*Assignment*
The lines to copy run from the one containing "mk_ThreadInfo (prev ti) (next ti) p" through the last line of the listing; copy them exactly and nothing more.

*Information shown*

◇ ◇ ◇ ◇ ◇ ◇ ◇

(** The double-precision square root terminates (each digit of the root needs at most four
    corrections) and returns, for every positive operand including subnormals, the real root
    rounded in the current mode with exactly the exceptions of that rounding; the root of a zero
    is that zero, a negative operand is invalid, and NaN operands propagate. *)
Lemma float64_sqrt_correct st fuel a : (4 < fuel)%nat -> fp_ok st -> f64_word a ->
  float64_sqrt fuel a st = ref_sqrt64 st a.
Proof.
  intros Hf Hst Ha. unfold ref_sqrt64, float64_sqrt. pose proof (f64_mag_nonneg a Ha) as Hm.
  pose proof (f64_sign_flag a Ha) as Hs. rewrite sign64_div, f64_zero_words, <- f64_mag_zero by assumption.
  assert (Es : truthy (f64_sign a) = (f64_sign a =? 1)) by (destruct Hs as [-> | ->]; reflexivity).
  rewrite Es.
  destruct (special_cases64 a Ha) as [(Na & Ia & Fa & Za) | [(Na & Ia & Fa & Za & _) | (Na & Ia & Fa)]];
    rewrite Na, ?Ia.
  - rewrite Fa, Za. reflexivity.
  - rewrite Fa, Za, (proj2 (Z.eqb_neq _ _) (f64_inf_mag a Ha Fa)). cbn [Z.eqb Pos.eqb].
    destruct (f64_sign a =? 1); cbn [negb]; [now apply invalid64_eq | reflexivity].
  - rewrite (proj2 (Z.eqb_neq (extractFloat64Exp a) 0x7FF)) by lia.
    destruct (Z.eqb_spec (f64_mag a) 0) as [Mz|Mz]; destruct (Z.eqb_spec (f64_sign a) 1) as [S1|S1];
      [reflexivity | | now apply invalid64_eq |].
    + rewrite pack_signed_zero64 by now left. do 2 f_equal. rewrite <- (of_bits64_bits a Ha). f_equal.
      pose proof (f64_mag_zero a Ha) as M0. rewrite Mz in M0. symmetry in M0.
      apply andb_true_iff in M0 as [M1 M2]. rewrite lor_eq0 in M2. apply andb_true_iff in M2 as [M2 M3].
      apply Z.eqb_eq in M1, M2, M3. destruct (fields64 a Ha) as (E & _).
      unfold f64_frac, val64 in E. rewrite M1, M2, M3 in E. cbn [fst snd] in E.
      destruct Hs as [S0|S0]; [|contradiction]. rewrite S0 in E. lia.
    + fold (norm64 a). assert (Fin : f64_finite a) by (split; assumption).
      pose proof (norm64_spec a Fin ltac:(lia)) as Na'. destruct (norm64 a) as [[e x0] x1].
      destruct Na' as (R1 & R2 & R3 & m & R4 & R5 & R6 & R7 & R8).
      apply (float64_sqrt_round st fuel e (x0 ||| 0x00100000) x1 m); try assumption.
      split; [unfold is_u; cbn [fst]; change 0x00100000 with (2 ^ 20); lia | assumption].
Qed.
(** ** The operations and their emulation

    With each comparison, whether the emulation answers NaNs with the opposite. *)

Section Lists.
Context `{HostFloat} `{HostDouble}.
Definition float_arithmetic (fuel : nat) : list (trigger * (Z -> Z -> FP Z)) :=
    [(ADDF, __emulate_ADDF_2_1_f32_f32_f32); (SUBF, __emulate_SUBF_2_1_f32_f32_f32);
     (MULF, __emulate_MULF_2_1_f32_f32_f32); (DIVF, __emulate_DIVF_2_1_f32_f32_f32 fuel)].
Definition double_arithmetic_operations (fuel : nat) : list (trigger * (float64 -> float64 -> FP float64)) :=
    [(ADDF, __emulate_ADDD_2_1_f64_f64_f64); (SUBF, __emulate_SUBD_2_1_f64_f64_f64);
     (MULF, __emulate_MULD_2_1_f64_f64_f64); (DIVF, __emulate_DIVD_2_1_f64_f64_f64 fuel)].
Definition float_relations : list (trigger * (Z -> Z -> FP Z) * bool) :=
    [(EQF, __emulate_EQF_2_1_f32_f32_i32, false); (EQUF, __emulate_EQUF_2_1_f32_f32_i32, false);
     (NEF, __emulate_NEF_2_1_f32_f32_i32, true); (NEUF, __emulate_NEUF_2_1_f32_f32_i32, false);
     (GTF, __emulate_GTF_2_1_f32_f32_i32, true); (GTUF, __emulate_GTUF_2_1_f32_f32_i32, false);
     (GEF, __emulate_GEF_2_1_f32_f32_i32, true); (GEUF, __emulate_GEUF_2_1_f32_f32_i32, false);
     (LTF, __emulate_LTF_2_1_f32_f32_i32, false); (LTUF, __emulate_LTUF_2_1_f32_f32_i32, false);
     (LEF, __emulate_LEF_2_1_f32_f32_i32, false); (LEUF, __emulate_LEUF_2_1_f32_f32_i32, false);
     (ORDF, fun a b => ret (__emulate_ORDF_2_1_f32_f32_i32 a b), false); (UORDF, fun a b => ret (__emulate_UORDF_2_1_f32_f32_i32 a b), false)].
Definition double_relations : list (trigger * (float64 -> float64 -> FP Z) * bool) :=
    [(EQF, __emulate_EQD_2_1_f64_f64_i64, false); (EQUF, __emulate_EQUD_2_1_f64_f64_i64, false);
     (NEF, __emulate_NED_2_1_f64_f64_i64, true); (NEUF, __emulate_NEUD_2_1_f64_f64_i64, false);
     (GTF, __emulate_GTD_2_1_f64_f64_i64, true); (GTUF, __emulate_GTUD_2_1_f64_f64_i64, false);
     (GEF, __emulate_GED_2_1_f64_f64_i64, true); (GEUF, __emulate_GEUD_2_1_f64_f64_i64, false);
     (LTF, __emulate_LTD_2_1_f64_f64_i64, false); (LTUF, __emulate_LTUD_2_1_f64_f64_i64, false);
     (LEF, __emulate_LED_2_1_f64_f64_i64, false); (LEUF, __emulate_LEUD_2_1_f64_f64_i64, false);
     (ORDF, fun a b => ret (__emulate_ORDD_2_1_f64_f64_i64 a b), false); (UORDF, fun a b => ret (__emulate_UORDD_2_1_f64_f64_i64 a b), false)].
End Lists.
(* ===== verification/Float64Int.v ===== *)
(** * Conversions from double precision to 32-bit integers *)

From S2P Require Import Prelude.
From S2P Require Import CInt.
From S2P Require Import FPState.
From S2P Require Import Rounding.
From S2P Require Import SoftFloatPrim.
From S2P Require Import Float32.
From S2P Require Import Float64.
From S2P Require Import Float32Round.
From S2P Require Import Float32Arith.
From S2P Require Import Float32MulDiv.
From S2P Require Import Float32Conv.
From S2P Require Import Float64Round.
From S2P Require Import Float64Arith.
From S2P Require Import Float64Sum.
From S2P Require Import Float64MulDiv.

(** The conversion in rounding mode [mode]: the rounded integer, inexact exactly when a fraction
    is discarded, or the invalid exception with the largest integer of the operand's sign, the
    largest positive one for a NaN. *)
Definition ref_int32_of64 (mode : Z) (st : fpstate) (a : float64) : option (Z * fpstate) :=
  let s := f64_sign a in
  let n := (1 - 2 * s) * round_q mode (truthy s) (f64_mag a) (2 ^ 1074) in
  if (extractFloat64Exp a =? 0x7FF) || negb ((- 2 ^ 31 <=? n) && (n <? 2 ^ 31)) then
    Some (if f64_is_nan a || (s =? 0) then 0x7FFFFFFF else - 2 ^ 31, raised st float_flag_invalid)
  else Some (n, if f64_mag a mod 2 ^ 1074 =? 0 then st else raised st float_flag_inexact).

(** ** Integer and fractional part *)

(** [extra], a fraction of 2^32, describes the fraction of [M / 2^1074] well enough to round. *)
Definition fraction_of (M z extra : Z) : Prop :=
  is_u 32 extra /\ z = M / 2 ^ 1074 /\ (extra =? 0) = (M mod 2 ^ 1074 =? 0) /\
  (extra ?= 2 ^ 31) = (2 * (M mod 2 ^ 1074) ?= 2 ^ 1074).

Lemma f64_mag_small a e : f64_word a -> extractFloat64Exp a <= e -> 1 <= e -> f64_mag a < 2 ^ (e + 52).
Proof.
  intros Ha He H1. rewrite f64_mag_sig by assumption. destruct (sig64_words a Ha) as (_ & _ & HS).
  destruct (fields64 a Ha) as (_ & _ & ? & _).
  pose proof (pow2_le (eexp64 a - 1) (e - 1) ltac:(unfold eexp64; lia) ltac:(unfold eexp64; lia)).
  pose proof (pow2_pos (eexp64 a - 1) ltac:(unfold eexp64; lia)).
  replace (e + 52) with (53 + (e - 1)) by lia. rewrite Z.pow_add_r by lia. nia.
Qed.
Lemma float64_round_to_int_fraction st a : fp_ok st -> f64_word a -> 0x3FF <= extractFloat64Exp a < 0x433 ->
  exists z, float64_round_to_int a st
    = Some (z, if f64_mag a mod 2 ^ 1074 =? 0 then st else raised st float_flag_inexact) /\
    integral64 st a z.
Proof.
  intros Hst Ha He. pose proof (mode_ok st Hst) as Hm. destruct (fields64 a Ha) as (_ & Hs & _).
  assert (Hb : bits64 a + 2 ^ 52 < 2 ^ 64).
  { destruct (pattern_split64 a Ha He) as [-> _]. destruct (sig64_words a Ha) as (_ & _ & HS).
    destruct Hs as [-> | ->]; lia. }
  pose proof (rounded_pattern64 st a) as Rp. unfold float64_round_to_int.
  destruct (Z.leb_spec 0x413 (extractFloat64Exp a)) as [Hl|Hl].
  - rewrite (proj2 (Z.leb_gt 0x433 (extractFloat64Exp a))) by lia. unfold bind, get_mode.
    set (d := 0x433 - extractFloat64Exp a) in *. pose proof (pow2_le d 52 ltac:(lia) ltac:(lia)).
    destruct (round_words_large (float_rounding_mode st) a d Hm Ha ltac:(lia) ltac:(lia) ltac:(lia)) as [Wz Ez].
    destruct (Rp _ Ha He Wz Ez) as [I E]. rewrite float64_round_to_int_finish_eq, E by assumption.
    eexists. exact (conj eq_refl I).
  - rewrite (proj2 (Z.leb_gt (extractFloat64Exp a) 0x3FE)) by lia. unfold bind, get_mode.
    set (c := 0x413 - extractFloat64Exp a) in *. pose proof (pow2_le (32 + c) 52 ltac:(lia) ltac:(lia)).
    destruct (round_words_small (float_rounding_mode st) a c Hm Ha ltac:(lia) ltac:(lia) ltac:(lia)) as [Wz Ez].
    replace (32 + c) with (0x433 - extractFloat64Exp a) in Ez by lia.
    destruct (Rp _ Ha He Wz Ez) as [I E]. rewrite float64_round_to_int_finish_eq, E by assumption.
    eexists. exact (conj eq_refl I).
Qed.

(** Rounding a double-precision number to an integral value gives, for every finite operand and
    rounding mode, the double of the same sign whose value is the integer the mode selects, zeros
    included, and raises inexact exactly when the operand was not an integer; infinities are
    returned unchanged and NaNs propagate. *)
Lemma float64_round_to_int_correct st a : fp_ok st -> f64_word a ->
  if f64_is_nan a then float64_round_to_int a st = propagateFloat64NaN a a st
  else if f64_is_inf a then float64_round_to_int a st = Some (a, st)
  else exists z, float64_round_to_int a st
    = Some (z, if f64_mag a mod 2 ^ 1074 =? 0 then st else raised st float_flag_inexact) /\
    integral64 st a z.
Proof.
  intros Hst Ha.
  destruct (special_cases64 a Ha) as [(Na & Ia & Fa & Za) | [(Na & Ia & Fa & Za & _) | (Na & Ia & Fa)]];
    rewrite Na, ?Ia.
  - unfold float64_round_to_int. now rewrite Fa, Za.
  - unfold float64_round_to_int. now rewrite Fa, Za.
  - destruct (Z.le_gt_cases (extractFloat64Exp a) 0x3FE); [now apply float64_round_to_int_below|].
    destruct (Z.lt_ge_cases (extractFloat64Exp a) 0x433) as [Hl|Hl];
      [now apply float64_round_to_int_fraction; [| |lia]|].
    unfold float64_round_to_int.
    rewrite (proj2 (Z.leb_le 0x413 _)), (proj2 (Z.leb_le 0x433 _) Hl), (proj2 (Z.eqb_neq _ 0x7FF)) by lia.
    exists a. cbn [andb]. unfold ret, integral64. destruct (larger64 a ltac:(lia)) as [E1 _].
    assert (Em : f64_mag a = sig64 a * 2 ^ (extractFloat64Exp a - 0x433) * 2 ^ 1074).
    { rewrite f64_mag_sig, E1, <- Z.mul_assoc, <- Z.pow_add_r by (assumption || lia). do 2 f_equal. lia. }
    rewrite Em, Z.mod_mul, round_q_exact, Z.div_mul by (lia || (apply Z.mod_mul; lia)).
    repeat split; assumption || apply Ha.
Qed.
(* ===== verification/Pthread.v ===== *)
(** * Threads

    Models newlib/libc/sys/tce/pthread_tce.c: the list of threads, their creation and removal,
    and the scheduler the timer calls.  Thread records live in a heap of addresses; following a
    null pointer or a pointer to a freed record is a fault.  [malloc] is given by its result. *)

From S2P Require Import Prelude.
From stdpp Require Import base gmap list.
Open Scope Z_scope.

(** ** Data *)

(** Addresses of thread records; a null pointer is [None]. *)
Abbreviation loc := positive.

(** What the words stored in a stack, and stack pointers, are. *)
Inductive word : Type :=
| WNull
| WStack (thread : loc) (index : Z)  (* [&thread->stack[index]] *)
| WThread (thread : loc)
| WCode (start_routine : Z)
| WArg (arg : Z)
| WRemoveActiveThread.               (* [&removeActiveThread] *)

Definition STACK_SIZE : Z := 4096.

Record ThreadInfo : Type := mk_ThreadInfo {
  prev : option loc;
  next : option loc;
  dead_next : option loc;
  sp : word;
  stack : gmap Z word
}.

(** The heap, [thread_lock] and [threadInternals]. *)
Record state : Type := mk_state {
  heap : gmap loc ThreadInfo;
  thread_lock : Z;
  firstThread : option loc;
  lastThread : option loc;
  currentThread : option loc;
  deadThreads : option loc
}.

(** The statically allocated record of the main thread. *)
Definition mainThread : loc := 1%positive.

Definition initial : state :=
  mk_state {[ mainThread := mk_ThreadInfo None None None WNull ∅ ]} 0
    (Some mainThread) (Some mainThread) (Some mainThread) None.

(** ** Effects *)

Inductive outcome (A : Type) : Type :=
| Ok (x : A) (st : state)
| Spin            (* waits in a loop that this thread cannot leave *)
| Fault           (* follows a null or dangling pointer, or frees twice *)
| Exit.           (* [exit(0)] *)
Arguments Ok {A} x st.
Arguments Spin {A}.
Arguments Fault {A}.
Arguments Exit {A}.

Definition M (A : Type) : Type := state -> outcome A.

Definition ret {A} (x : A) : M A := Ok x.

Definition bind {A B} (m : M A) (k : A -> M B) : M B :=
  fun st => match m st with
            | Ok x st' => k x st'
            | Spin => Spin
            | Fault => Fault
            | Exit => Exit
            end.

Notation "x <-- m ; k" := (bind m (fun x => k)) (at level 100, m at level 99, right associativity).
Notation "m ;;; k" := (bind m (fun _ => k)) (at level 100, right associativity).

Definition get : M state := fun st => Ok st st.
Definition modify (f : state -> state) : M unit := fun st => Ok tt (f st).

Definition set_heap (h : gmap loc ThreadInfo) (st : state) : state :=
  mk_state h (thread_lock st) (firstThread st) (lastThread st) (currentThread st) (deadThreads st).
Definition set_lock (v : Z) (st : state) : state :=
  mk_state (heap st) v (firstThread st) (lastThread st) (currentThread st) (deadThreads st).
Definition set_last (p : option loc) (st : state) : state :=
  mk_state (heap st) (thread_lock st) (firstThread st) p (currentThread st) (deadThreads st).
Definition set_current (p : option loc) (st : state) : state :=
  mk_state (heap st) (thread_lock st) (firstThread st) (lastThread st) p (deadThreads st).
Definition set_dead (p : option loc) (st : state) : state :=
  mk_state (heap st) (thread_lock st) (firstThread st) (lastThread st) (currentThread st) p.

(** [*p] and [p->field = ...]. *)
Definition load (p : option loc) : M ThreadInfo := fun st =>
  match p with
  | None => Fault
  | Some a => match heap st !! a with None => Fault | Some ti => Ok ti st end
  end.

Definition store (p : option loc) (f : ThreadInfo -> ThreadInfo) : M unit := fun st =>
  match p with
  | None => Fault
  | Some a => match heap st !! a with
              | None => Fault
              | Some ti => Ok tt (set_heap (<[a := f ti]> (heap st)) st)
              end
  end.

Definition with_prev (p : option loc) (ti : ThreadInfo) : ThreadInfo :=
  mk_ThreadInfo p (next ti) (dead_next ti) (sp ti) (stack ti).
Definition with_next (p : option loc) (ti : ThreadInfo) : ThreadInfo :=
  mk_ThreadInfo (prev ti) p (dead_next ti) (sp ti) (stack ti).
Definition with_dead_next (p : option loc) (ti : ThreadInfo) : ThreadInfo :=
  mk_ThreadInfo (prev ti) (next ti) p (sp ti) (stack ti).
Definition with_sp (w : word) (ti : ThreadInfo) : ThreadInfo :=
  mk_ThreadInfo (prev ti) (next ti) (dead_next ti) w (stack ti).
Definition with_stack (i : Z) (w : word) (ti : ThreadInfo) : ThreadInfo :=
  mk_ThreadInfo (prev ti) (next ti) (dead_next ti) (sp ti) (<[i := w]> (stack ti)).

(** [free(p)]. *)
Definition free (p : option loc) : M unit := fun st =>
  match p with
  | None => Ok tt st
  | Some a => match heap st !! a with
              | None => Fault
              | Some _ => Ok tt (set_heap (delete a (heap st)) st)
              end
  end.

(** ** Locks *)

Definition testandset (lockVar : Z) : Z * Z := (b2z (truthy lockVar), 1).
Definition releaselock (lockVar : Z) : Z := 0.

(** [WAIT_LOCK(thread_lock)]: once taken by someone else, every further test fails too. *)
Definition WAIT_LOCK : M unit := fun st =>
  let '(retVal, lock) := testandset (thread_lock st) in
  if truthy retVal then Spin else Ok tt (set_lock lock st).

Definition RELEASE_LOCK : M unit := modify (fun st => set_lock (releaselock (thread_lock st)) st).

(** ** The thread list *)

(** [while (currInfo != NULL) { if (currInfo == infoToFind) return 1; currInfo = currInfo->next; }] *)
Fixpoint find_thread (fuel : nat) (infoToFind currInfo : option loc) : M Z :=
  match fuel with
  | O => fun _ => Spin
  | S n =>
    match currInfo with
    | None => ret 0
    | Some c =>
      if decide (currInfo = infoToFind) then ret 1
      else ti <-- load currInfo ; find_thread n infoToFind (next ti)
    end
  end.

Definition isThreadInfoActive (fuel : nat) (infoToFind : option loc) : M Z :=
  ti <-- load (Some mainThread) ; find_thread fuel infoToFind (next ti).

◇ ◇ ◇ ◇ ◇ ◇ ◇

*Response to this task*
  mk_ThreadInfo (prev ti) (next ti) p (sp ti) (stack ti).
Definition with_sp (w : word) (ti : ThreadInfo) : ThreadInfo :=
  mk_ThreadInfo (prev ti) (next ti) (dead_next ti) w (stack ti).
Definition with_stack (i : Z) (w : word) (ti : ThreadInfo) : ThreadInfo :=
  mk_ThreadInfo (prev ti) (next ti) (dead_next ti) (sp ti) (<[i := w]> (stack ti)).

(** [free(p)]. *)
Definition free (p : option loc) : M unit := fun st =>
  match p with
  | None => Ok tt st
  | Some a => match heap st !! a with
              | None => Fault
              | Some _ => Ok tt (set_heap (delete a (heap st)) st)
              end
  end.

(** ** Locks *)

Definition testandset (lockVar : Z) : Z * Z := (b2z (truthy lockVar), 1).
Definition releaselock (lockVar : Z) : Z := 0.

(** [WAIT_LOCK(thread_lock)]: once taken by someone else, every further test fails too. *)
Definition WAIT_LOCK : M unit := fun st =>
  let '(retVal, lock) := testandset (thread_lock st) in
  if truthy retVal then Spin else Ok tt (set_lock lock st).

Definition RELEASE_LOCK : M unit := modify (fun st => set_lock (releaselock (thread_lock st)) st).

(** ** The thread list *)

(** [while (currInfo != NULL) { if (currInfo == infoToFind) return 1; currInfo = currInfo->next; }] *)
Fixpoint find_thread (fuel : nat) (infoToFind currInfo : option loc) : M Z :=
  match fuel with
  | O => fun _ => Spin
  | S n =>
    match currInfo with
    | None => ret 0
    | Some c =>
      if decide (currInfo = infoToFind) then ret 1
      else ti <-- load currInfo ; find_thread n infoToFind (next ti)
    end
  end.

Definition isThreadInfoActive (fuel : nat) (infoToFind : option loc) : M Z :=
  ti <-- load (Some mainThread) ; find_thread fuel infoToFind (next ti).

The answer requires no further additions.